THE TASK »
Starting at the first line of the data below, repeat each line word for word up to and including the line with "induction fuel as [|fuel IH]; intros fuel'".

TASK INPUTS »
(** Each iteration reads the clock once and nothing else does. *)
Lemma Mine_loop_ticks p fuel :
  forall nonce w r w',
  Mine_loop fuel p nonce w = (r, w') ->
  (ticks w' <= ticks w + fuel)%nat /\ clock w' = clock w.
Proof.
  induction fuel as [|fuel IH]; intros nonce w r w' Hrun.
  - injection Hrun as _ <-. split; [lia|reflexivity].
  - rewrite Mine_loop_unfold in Hrun.
    destruct (quiet_SetFields p nonce (clock w (ticks w)) (tick w)) as (Ht & Hc & _).
    destruct (SetFields p nonce (clock w (ticks w)) (tick w)) as [[[]|e| |] w1];
      simpl in Ht, Hc;
      try (injection Hrun as _ <-; split; [lia|assumption]).
    destruct (quiet_nonceIsValid p w1) as (Ht2 & Hc2 & _).
    destruct (nonceIsValid p w1) as [[valid|e| |] w2]; simpl in Ht2, Hc2;
      try (injection Hrun as _ <-; split; [lia|congruence]).
    destruct valid; [injection Hrun as _ <-; split; [lia|congruence]|].
    destruct (add32 nonce 1 =? 0); [injection Hrun as _ <-; split; [lia|congruence]|].
    apply IH in Hrun as [Hle Hcl]. split; [lia|congruence].
Qed.

Lemma Mine_loop_mono p fuel :
  forall fuel' nonce w r w',
  (fuel <= fuel')%nat ->
  Mine_loop fuel p nonce w = (r, w') -> r <> OutOfFuel ->
  Mine_loop fuel' p nonce w = (r, w').
Proof.
  induction fuel as [|fuel IH]; intros fuel' nonce w r w' Hle Hrun Hr.
  - injection Hrun as <- _. contradiction.
  - destruct fuel' as [|fuel']; [lia|].
    rewrite Mine_loop_unfold in *.
    destruct (SetFields p nonce (clock w (ticks w)) (tick w)) as [[[]|e| |] w1];
      try assumption.
    destruct (nonceIsValid p w1) as [[valid|e| |] w2]; try assumption.
    destruct valid; [assumption|].
    destruct (add32 nonce 1 =? 0); [assumption|].
    apply (IH fuel'); [lia|assumption|assumption].
Qed.

(** What the search does with less fuel, when it did not run out, [Mine]
    does. *)
Lemma Mine_fuel_enough fuel n q w r w' :
  (fuel <= NonceSpace)%nat ->
  Mine_fuel fuel n q w = (r, w') -> r <> OutOfFuel ->
  Mine n q w = (r, w').
Proof.
  intros Hle Hrun Hr. unfold Mine, Mine_fuel in *.
  unfold bind at 1 in Hrun. unfold bind at 1.
  destruct (NewBlock q w) as [[b|e| |] w1]; try assumption.
  unfold bind at 1 in Hrun. unfold bind at 1.
  destruct (verifyExceptNonce (Blocks (Chain_ n)) b w1) as [[[]|e| |] w2];
    try assumption.
  unfold bind in *.
  destruct (Mine_loop fuel b 0 w2) as [r1 w3] eqn:Hloop.
  assert (r1 <> OutOfFuel) as Hr1.
  { intros ->. injection Hrun as <- _. contradiction. }
  rewrite (Mine_loop_mono b fuel NonceSpace 0 w2 r1 w3 Hle Hloop Hr1).
  assumption.
Qed.

End Mining.

(** * The nonce search *)

Section Search.
Context `{P : Primitives}.

Lemma Ok_inj {A} (a b : A) : Ok a = Ok b -> a = b.
Proof. intros [= ->]. reflexivity. Qed.

Lemma hashed_heap p q s w w' : heap w' = heap w -> hashed p q s w -> hashed p q s w'.
Proof.
  intros Hh (blk & bd & Hblk & Hq & Hs & Hbd & Hst & Hcalc).
  exists blk, bd. rewrite Hh. repeat split; try assumption.
  rewrite <- Hst. apply reader_heap; [apply reader_staticHash|assumption].
Qed.

Lemma hashed_NewBlock q w p w1 :
  NewBlock q w = (Ok p, w1) ->
  exists s, hashed p q s w1 /\ fst (staticHash q w) = Ok s
            /\ ticks w1 = ticks w /\ clock w1 = clock w.
Proof.
  intros Hnew. apply NewBlock_ok in Hnew as (s & bd & h & Hs & Hbd & Hh & Hb & ->).
  exists s. split; [|repeat split; assumption].
  exists {| Body := q; BodyHash := h; bodyStaticHash := s |}, bd. simpl.
  split; [apply lookup_insert_eq|]. repeat split; try assumption.
  rewrite <- Hs. apply (staticHash_static w _ q bd bd); try reflexivity; assumption.
Qed.

Lemma SetFields_hashed p q s w nonce time timeText :
  hashed p q s w ->
  Time_MarshalText time = Some timeText ->
  exists w2,
    SetFields p nonce time w = (Ok tt, w2)
    /\ hashed p q s w2
    /\ ticks w2 = ticks w /\ clock w2 = clock w
    /\ (BodyHash <$> h_blocks (heap w2) !! p)
       = Some (sha256 (s ++ le32 nonce ++ timeText)).
Proof.
  intros (blk & bd & Hblk & Hq & Hs & Hbd & Hst & Hcalc) Htext. subst q s.
  rewrite (SetFields_run p nonce time w blk bd Hblk Hbd). cbv zeta. rewrite Htext.
  eexists. split; [reflexivity|]. split; [|split; [reflexivity|split; [reflexivity|]]].
  - eexists _, _. simpl.
    split; [apply lookup_insert_eq|]. split; [reflexivity|]. split; [reflexivity|].
    split; [apply lookup_insert_eq|]. split.
    + rewrite <- Hst.
      apply (staticHash_static w _ (Body blk) bd (set_Time time (set_Nonce nonce bd)));
        try reflexivity; [assumption|]. simpl. apply lookup_insert_eq.
    + unfold calculateBodyHash. simpl. rewrite Htext. reflexivity.
  - simpl. rewrite lookup_insert_eq. reflexivity.
Qed.

Lemma SetFields_marshal_error p q s w nonce time :
  hashed p q s w ->
  Time_MarshalText time = None ->
  fst (SetFields p nonce time w) = Err MarshalTextError.
Proof.
  intros (blk & bd & Hblk & Hq & Hs & Hbd & _) Htext. subst q.
  rewrite (SetFields_run p nonce time w blk bd Hblk Hbd). cbv zeta.
  rewrite Htext. reflexivity.
Qed.
Lemma measure_step s s' : step s s' -> measure s' < measure s.
Proof.
  destruct s as [p sm w res ec ae g]. intros [[|j] Hs]; simpl in Hs.
  - destruct p as [i|i|e| |r er|]; try done.
    + destruct (items !! i) as [x|] eqn:Hx.
      * destruct (sm <? cap batchSize); [|done]. injection Hs as <-.
        apply lookup_lt_Some in Hx. unfold measure; simpl.
        rewrite gsum_app. simpl. lia.
      * injection Hs as <-. unfold measure; simpl. lia.
    + destruct handleErrorStrategy; [destruct ec|]; injection Hs as <-;
        unfold measure; simpl; lia.
    + destruct (w =? 0); [|done]. injection Hs as <-. unfold measure; simpl. lia.
    + destruct (w =? 0); [|done].
      destruct handleErrorStrategy, ec, ae; injection Hs as <-;
        unfold measure; simpl; lia.
  - unfold go_step in Hs. unfold measure; simpl.
    destruct (g !! j) as [g0|] eqn:Hg; [|done].
    destruct g0; [destruct (items !! j) as [item|]| | |]; try done.
    + pose proof (gsum_insert g j GStart GRelease Hg) as Hi. simpl in Hi.
      destruct (process item) as [result [e|]];
        [destruct handleErrorStrategy|]; injection Hs as <-; simpl; lia.
    + destruct sm; [done|]. injection Hs as <-. simpl.
      pose proof (gsum_insert g j GRelease GDone Hg) as Hi. simpl in Hi. lia.
    + destruct w; [done|]. injection Hs as <-. simpl.
      pose proof (gsum_insert g j GDone GFinished Hg) as Hi. simpl in Hi. lia.
Qed.

Lemma count_of_pos f g : 0 < count_of f g -> exists j g0, g !! j = Some g0 /\ f g0 = true.
Proof.
  induction g as [|h g IH]; simpl; [lia|]. intros Hc.
  destruct (f h) eqn:Hf.
  - by exists 0, h.
  - destruct IH as (j & g0 & Hj & Hg0); [lia|]. by exists (S j), g0.
Qed.

Lemma count_of_lookup f g j g0 : g !! j = Some g0 -> f g0 = true -> 0 < count_of f g.
Proof.
  revert j. induction g as [|h g IH]; intros [|j] Hj Hf; simpl in *; try done.
  - injection Hj as ->. rewrite Hf. lia.
  - specialize (IH j Hj Hf). lia.
Qed.

(** A live goroutine can always move, given the invariant. *)
Lemma go_progress s j g0 :
  Inv s -> is_panic (pc s) = false -> gs s !! j = Some g0 -> alive g0 = true ->
  exists s', step s s'.
Proof.
  destruct s as [p sm w res ec ae g]. unfold Inv; simpl. intros HI Hp Hj Ha.
  rewrite Hp in HI. destruct HI as (Hlen & Hsem & Hcap & Hwg & _).
  exists (match go_step items handleErrorStrategy process j (mkState p sm w res ec ae g)
          with Some s' => s' | None => mkState p sm w res ec ae g end), (Go j).
  simpl. unfold go_step. rewrite Hj.
  destruct g0; try done.
  - assert (j < length items) as Hlt by (apply lookup_lt_Some in Hj; lia).
    apply lookup_lt_is_Some_2 in Hlt as [item ->].
    destruct (process item) as [result [e|]]; [destruct handleErrorStrategy|]; done.
  - pose proof (count_of_lookup holds g j GRelease Hj eq_refl).
    destruct sm; [lia|done].
  - pose proof (count_of_lookup alive g j GDone Hj eq_refl).
    destruct w; [lia|done].
Qed.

ANSWER »
(** Each iteration reads the clock once and nothing else does. *)
Lemma Mine_loop_ticks p fuel :
  forall nonce w r w',
  Mine_loop fuel p nonce w = (r, w') ->
  (ticks w' <= ticks w + fuel)%nat /\ clock w' = clock w.
Proof.
  induction fuel as [|fuel IH]; intros nonce w r w' Hrun.
  - injection Hrun as _ <-. split; [lia|reflexivity].
  - rewrite Mine_loop_unfold in Hrun.
    destruct (quiet_SetFields p nonce (clock w (ticks w)) (tick w)) as (Ht & Hc & _).
    destruct (SetFields p nonce (clock w (ticks w)) (tick w)) as [[[]|e| |] w1];
      simpl in Ht, Hc;
      try (injection Hrun as _ <-; split; [lia|assumption]).
    destruct (quiet_nonceIsValid p w1) as (Ht2 & Hc2 & _).
    destruct (nonceIsValid p w1) as [[valid|e| |] w2]; simpl in Ht2, Hc2;
      try (injection Hrun as _ <-; split; [lia|congruence]).
    destruct valid; [injection Hrun as _ <-; split; [lia|congruence]|].
    destruct (add32 nonce 1 =? 0); [injection Hrun as _ <-; split; [lia|congruence]|].
    apply IH in Hrun as [Hle Hcl]. split; [lia|congruence].
Qed.

Lemma Mine_loop_mono p fuel :
  forall fuel' nonce w r w',
  (fuel <= fuel')%nat ->
  Mine_loop fuel p nonce w = (r, w') -> r <> OutOfFuel ->
  Mine_loop fuel' p nonce w = (r, w').
Proof.
  induction fuel as [|fuel IH]; intros fuel' nonce w r w' Hle Hrun Hr.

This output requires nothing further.